Please give the records below back in full, exactly as shown.

EXTRACTED DATA section start

(** The packet may name a range of this device's addresses: a defence or an announcement. *)
Definition maap_give_way (env : maap_env) (src_addr test_addr : list Z) (test_count : Z) : MM unit :=
  s ← gets (fun s => s);
  let '(conflict, _) := maap_conflict (me_first_conflict env) (maap_addr s) test_addr test_count None in
  if conflict then
    if bool_decide (maap_state (maap_addr s) = MAAP_RESERVED) && maap_compare_mac (maap_mac s) src_addr then skip
    else avb_1722_maap_request_addresses (me_now env) (me_random env) (-1) None
  else skip.

Definition maap_probed (env : maap_env) (src_addr test_addr : list Z) (test_count : Z) : MM unit :=
  s ← gets (fun s => s);
  let '(conflict, out) := maap_conflict (me_first_conflict env) (maap_addr s) test_addr test_count
                            (Some (me_conflict_addr env, me_conflict_count env)) in
  if conflict then
    if bool_decide (maap_state (maap_addr s) = MAAP_PROBING) then
      if maap_compare_mac (maap_mac s) src_addr then skip
      else avb_1722_maap_request_addresses (me_now env) (me_random env) (-1) None
    else
      let '(conflict_addr, conflict_count) := default ([], 0) out in
      len ← create_maap_packet MAAP_DEFEND src_addr test_addr test_count conflict_addr conflict_count;
      maap_send_buf len
  else skip.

EXTRACTED DATA section end

**COMPLETED EXERCISE**
(** The packet may name a range of this device's addresses: a defence or an announcement. *)
Definition maap_give_way (env : maap_env) (src_addr test_addr : list Z) (test_count : Z) : MM unit :=
  s ← gets (fun s => s);
  let '(conflict, _) := maap_conflict (me_first_conflict env) (maap_addr s) test_addr test_count None in
  if conflict then
    if bool_decide (maap_state (maap_addr s) = MAAP_RESERVED) && maap_compare_mac (maap_mac s) src_addr then skip
    else avb_1722_maap_request_addresses (me_now env) (me_random env) (-1) None
  else skip.

Definition maap_probed (env : maap_env) (src_addr test_addr : list Z) (test_count : Z) : MM unit :=
  s ← gets (fun s => s);
  let '(conflict, out) := maap_conflict (me_first_conflict env) (maap_addr s) test_addr test_count
                            (Some (me_conflict_addr env, me_conflict_count env)) in
  if conflict then
    if bool_decide (maap_state (maap_addr s) = MAAP_PROBING) then
      if maap_compare_mac (maap_mac s) src_addr then skip
      else avb_1722_maap_request_addresses (me_now env) (me_random env) (-1) None
    else
      let '(conflict_addr, conflict_count) := default ([], 0) out in
      len ← create_maap_packet MAAP_DEFEND src_addr test_addr test_count conflict_addr conflict_count;
      maap_send_buf len
  else skip.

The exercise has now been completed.